Posttraumatic Stress Disorder Clinical Trial
Official title:
Mechanisms Underlying the Efficacy of Prolonged Exposure
The primary objective of this research is to collect pilot data that demonstrates that proposed neural, psychophysiological and subjective markers measured before, during, and after treatment change over the course of Prolonged Exposure therapy (PE) for posttraumatic stress disorder (PTSD).
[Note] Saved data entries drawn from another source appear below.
(** * django_vite: asset loader of the template tags

    A shallow embedding of [django_vite/templatetags/django_vite.py]:
    the manifest and configuration records, the singleton loader with its
    three dictionaries, and the tag generators, followed by the properties
    of the loader that the specification states. *)

From Stdlib Require Import Ascii.
From stdpp Require Import gmap strings list pretty.

Set Default Proof Using "Type".
#[local] Set Warnings "-register-all".
#[local] Set Warnings "-clear-no-such-hyp".

(** ** Python values the module works with *)

(** The exceptions the module raises or lets escape. *)
Inductive exn :=
| RuntimeError (msg : string)
| TypeError (msg : string)
| KeyError (key : string)
| IndexError (msg : string)
| NameError (name : string)
| OSError (msg : string).

(** The result of running a piece of the module: a value, an exception,
    or no answer within the recursion budget of the model. *)
Inductive outcome (A : Type) :=
| Ok (a : A)
| Raise (e : exn)
| OutOfFuel.
Arguments Ok {A} a.
Arguments Raise {A} e.
Arguments OutOfFuel {A}.

Definition is_raise {A} (o : outcome A) : bool :=
  match o with Raise _ => true | _ => false end.

(** Characters that a string literal cannot hold here. *)
Definition dquote : string := String "034"%char EmptyString.
Definition squote : string := String "039"%char EmptyString.
Definition newline : string := String "010"%char EmptyString.

(** [needle in hay] on [str]. *)
Fixpoint str_in (needle hay : string) : bool :=
  String.prefix needle hay ||
  match hay with
  | EmptyString => false
  | String _ hay' => str_in needle hay'
  end.

(** [s[-1]]: the last character, [IndexError] on the empty string. *)
Fixpoint last_char (s : string) : option ascii :=
  match s with
  | EmptyString => None
  | String c EmptyString => Some c
  | String _ s' => last_char s'
  end.

Definition str_getitem_last (s : string) : outcome ascii :=
  match last_char s with
  | Some c => Ok c
  | None => Raise (IndexError "string index out of range")
  end.

(** [sep.join(parts)]. *)
Definition join (sep : string) (parts : list string) : string :=
  String.concat sep parts.

(** *** Dictionaries

    A [dict] keeps its keys in insertion order, each key once: assigning
    to a key that is present replaces the value where the key stands. *)
Section Dict.
Context {V : Type}.

Definition dict := list (string * V).

Fixpoint dict_get (k : string) (d : dict) : option V :=
  match d with
  | [] => None
  | (k', v) :: d' => if decide (k = k') then Some v else dict_get k d'
  end.

Fixpoint dict_set (k : string) (v : V) (d : dict) : dict :=
  match d with
  | [] => [(k, v)]
  | (k', v') :: d' =>
      if decide (k = k') then (k', v) :: d' else (k', v') :: dict_set k v d'
  end.

(** [{**d, **more}], also [dict(pairs)] from the empty dictionary. *)
Definition dict_update (d : dict) (more : list (string * V)) : dict :=
  foldl (fun acc kv => dict_set kv.1 kv.2 acc) d more.

Definition dict_keys (d : dict) : list string := d.*1.

(** [d[k]]. *)
Definition dict_getitem (k : string) (d : dict) : outcome V :=
  match dict_get k d with
  | Some v => Ok v
  | None => Raise (KeyError k)
  end.
End Dict.
Arguments dict V : clear implicits.

(** ** Names in the module's scope

    The class statements run when the module is imported; a default value
    in a class body is an expression evaluated then, in the module's
    globals and the builtins. *)
Module Scope.

Inductive value :=
| VNone
| VBool (b : bool)
| VStr (s : string)
| VInt (n : Z)
| VList (l : list value)
| VObject (name : string).

Inductive expr :=
| EName (id : string)
| EStr (s : string)
| EInt (n : Z)
| EList (items : list expr).

(** The builtin constants an identifier can denote. *)
Definition builtins (id : string) : option value :=
  if decide (id = "True") then Some (VBool true)
  else if decide (id = "False") then Some (VBool false)
  else if decide (id = "None") then Some VNone
  else None.

(** The names bound by the import statements at the top of the module
    (lines 1 to 10), which is all that is bound when the first class
    statement runs. *)
Definition module_globals : list string :=
  [ "json"; "Path"; "Dict"; "List"; "NamedTuple"; "Optional"; "Type";
    "Union"; "urljoin"; "template"; "settings"; "mark_safe"; "register" ].

Definition lookup_name (id : string) : outcome value :=
  if decide (id ∈ module_globals) then Ok (VObject id)
  else match builtins id with
       | Some v => Ok v
       | None => Raise (NameError id)
       end.

Definition fmap_outcome {A B} (f : A -> B) (o : outcome A) : outcome B :=
  match o with
  | Ok a => Ok (f a)
  | Raise x => Raise x
  | OutOfFuel => OutOfFuel
  end.

Definition cons_outcome {A} (o : outcome A) (os : outcome (list A))
  : outcome (list A) :=
  match o with
  | Ok v => fmap_outcome (cons v) os
  | Raise x => Raise x
  | OutOfFuel => OutOfFuel
  end.

Fixpoint eval (e : expr) : outcome value :=
  match e with
  | EName id => lookup_name id
  | EStr s => Ok (VStr s)
  | EInt n => Ok (VInt n)
  | EList items =>
      fmap_outcome VList
        ((fix go (es : list expr) : outcome (list value) :=
            match es with
            | [] => Ok []
            | e :: es' => cons_outcome (eval e) (go es')
            end) items)
  end.

(** The fields of [class DjangoViteManifest(NamedTuple)] that carry a
    default, with the default as it is written (lines 20 to 22). *)
Definition DjangoViteManifest_defaults : list (string * expr) :=
  [ ("isEntry", EName "false");
    ("css", EList []);
    ("imports", EList []) ].

(** Running a class body: the defaults are evaluated in order; the first
    exception ends the class statement. *)
Fixpoint class_body (fields : list (string * expr))
  : outcome (list (string * value)) :=
  match fields with
  | [] => Ok []
  | (f, e) :: rest =>
      cons_outcome (fmap_outcome (pair f) (eval e)) (class_body rest)
  end.

(** The default the constructor uses for a field that the keyword
    arguments leave out. *)
Definition field_default (f : string) : outcome value :=
  match class_body DjangoViteManifest_defaults with
  | Ok vs => dict_getitem f vs
  | Raise x => Raise x
  | OutOfFuel => OutOfFuel
  end.

End Scope.

(** ** Data model *)

(** A value of type [Union[Path, str]]: the same text either as a plain
    string or wrapped in a [pathlib.Path]. *)
Inductive pathlike :=
| StrPath (s : string)
| PurePath (s : string).

(** [str(p)], also the name [open(p)] looks up. *)
Definition fspath (p : pathlike) : string :=
  match p with StrPath s | PurePath s => s end.

(** Truth value: a [str] is true when it is not empty, a [Path] always. *)
Definition pathlike_truthy (p : pathlike) : bool :=
  match p with
  | StrPath s => if decide (s = "") then false else true
  | PurePath _ => true
  end.

(** An entry for a file inside the manifest.  The loader below works on
    entries as records of this type, with every field given; how the class
    statement itself comes by its defaults is the matter of [Scope]. *)
Record DjangoViteManifest := {
  file : string;
  src : string;
  isEntry : option bool;
  css : list string;
  imports : list string;
}.

(** The configuration structure, with the defaults of the class. *)
Record DjangoViteConfig := {
  assets_path : pathlike;
  dev_mode : bool;
  dev_server_protocol : string;
  dev_server_host : string;
  dev_server_port : Z;
  ws_client_url : string;
  static_url_prefix : string;
  legacy_polyfills_motif : string;
  manifest_path : pathlike;
}.

Definition DjangoViteConfig_new (assets : pathlike) : DjangoViteConfig := {|
  assets_path := assets;
  dev_mode := false;
  dev_server_protocol := "http";
  dev_server_host := "localhost";
  dev_server_port := 3000;
  ws_client_url := "@vite/client";
  static_url_prefix := "";
  legacy_polyfills_motif := "legacy-polyfills";
  manifest_path := StrPath "";
|}.

(** [django.conf.settings], as far as the module reads it.  [STATIC_ROOT]
    is [None] until the project sets it.  A [STATIC_URL] that is [None]
    is the empty string here: [urljoin] returns the reference for both. *)
Record settings := {
  STATIC_URL : string;
  STATIC_ROOT : option string;
}.

(** ** The libraries the module calls

    [urllib.parse.urljoin] and [pathlib.Path] are taken as given.  Of
    [urljoin] the two early returns it starts with are used: an empty base
    gives the reference back, an empty reference gives the base back.
    [Path s] is the text of [Path(s)], [truediv p s] the text of
    [Path(p) / s]. *)
Class Host := {
  urljoin : string -> string -> string;
  urljoin_no_base : forall url, urljoin "" url = url;
  urljoin_no_url : forall base, urljoin base "" = base;
  Path : string -> string;
  truediv : string -> string -> string;
}.

(** An instance to run the model on.  Besides the two early returns, the
    base is split into its origin (scheme and authority, when it has the
    form scheme://authority...) and its path; a reference that starts with
    a slash replaces the path, any other is put after the path cut behind
    its last slash.  A path is extended by a slash and the new part.  This
    is what the libraries do for a reference without scheme, query,
    fragment or dot segments and a normalised base. *)
Fixpoint cut_after_last_slash (s : string) : string :=
  match s with
  | EmptyString => EmptyString
  | String c s' =>
      if str_in "/" s' then String c (cut_after_last_slash s')
      else if decide (c = "/"%char) then String c EmptyString
      else EmptyString
  end.

Fixpoint split_at_slash (s : string) : string * string :=
  match s with
  | EmptyString => (EmptyString, EmptyString)
  | String c s' =>
      if decide (c = "/"%char) then (EmptyString, s)
      else let r := split_at_slash s' in (String c r.1, r.2)
  end.

Fixpoint split_origin (s : string) : string * string :=
  match s with
  | EmptyString => (EmptyString, EmptyString)
  | String c s' =>
      if String.prefix "://" s then
        let r := split_at_slash (String.substring 3 (String.length s) s) in
        ("://" +:+ r.1, r.2)
      else if str_in "://" s' then
        let r := split_origin s' in (String c r.1, r.2)
      else (EmptyString, s)
  end.

Definition plain_urljoin (base url : string) : string :=
  if decide (base = "") then url
  else if decide (url = "") then base
  else
    let r := split_origin base in
    if String.prefix "/" url then r.1 +:+ url
    else if decide (r.2 = "") then r.1 +:+ "/" +:+ url
    else r.1 +:+ cut_after_last_slash r.2 +:+ url.

Definition plain_truediv (p s : string) : string :=
  if decide (s = "") then p else p +:+ "/" +:+ s.

#[export] Program Instance plain_host : Host := {|
  urljoin := plain_urljoin;
  Path := fun s => s;
  truediv := plain_truediv;
|}.
Next Obligation. intros url. unfold plain_urljoin. by case_decide. Qed.
Next Obligation.
  intros base. unfold plain_urljoin. repeat case_decide; congruence.
Qed.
The aims of the study are to: (1) examine theoretically informed mechanisms as pre-treatment predictors of PE treatment efficacy, (2) characterize how neural, psychophysiological, and subjective markers measured before, during, and after treatment change over the course of PE, and (3) examine proposed mechanisms of change as measures of PE treatment efficacy. This is a longitudinal study of predictors of exposure therapy efficacy that will be conducted within the context of a standard 10 session PE treatment trial, with independent multimodal assessment batteries administered at pre-treatment, mid-treatment, post-treatment, and at 1-month follow-up. This data will be used to support a future NIMH and/or VA grant submission.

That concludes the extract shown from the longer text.